Task brief -> Please state how many lines of the records hold the string "simpl", giving nothing but the number.

Collection entries

--

Lemma setup_table_ok config schema t d d' : setup_table t config schema d = (d', Ok true) ->
  exists x, tss_tables (state d') !! tt_name t = Some x /\ configured config x.
Proof using laws.
  unfold setup_table. intros H. apply mbind_ok in H as (d1 & h & [Hs ->]%hypertable_run & H). apply mbind_ok in H as (d2 & [] & H2 & H).
  assert (exists x, tss_tables (state d2) !! tt_name t = Some x /\ is_Some (tb_hypertable x)) as (x & Hx & chunk & Hc).
  { destruct (on_table _ _ _ _) eqn:Eo; [|by apply convert_ok in H2]. injection H2 as <-. rewrite Hs.
    apply on_table_true in Eo as (x & Hx & Hb%bool_decide_eq_true). eauto. }
  clear H2 Hs. apply mbind_ok in H as (d3 & n & [Hs ->]%now_func_run & H). rewrite <- Hs in Hx. apply mbind_ok in H as (d4 & [] & H4 & H).
  assert (exists y, tss_tables (state d4) !! tt_name t = Some y /\ tb_hypertable y = Some chunk /\ tb_now_func y = true) as (y & Hy & Hyc & Hyn).
  { destruct (on_table _ _ _ _) eqn:Eo.
    - injection H4 as <-. rewrite <- Hs in Eo. apply on_table_true in Eo as (y & Hy & Hn). exists y. rewrite Hx in Hy. by injection Hy as <-.
    - eexists. split; [exact (execute_run _ _ _ _ H4 _ _ eq_refl Hx)|]. done. }
  destruct (apply_retention_policy _ _ _ d4) as [d5 rok] eqn:Er. destruct (apply_compression _ _ _ _ d5) as [d6 [[]|]] eqn:Ec; [|done].
  injection H as <- Hr. simpl in Hr. subst rok. pose proof (retention_ok _ _ _ _ _ _ Hy Er) as Hr.
  eapply compression_ok in Ec as (chunk_ms & after & H1 & H2 & H3); [|exact Hr|by destruct (wanted_retention config)].
  eexists. split; [exact H3|]. exists chunk, chunk_ms, after. simpl. by destruct (wanted_retention config).
Qed.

--

Your solution -> 2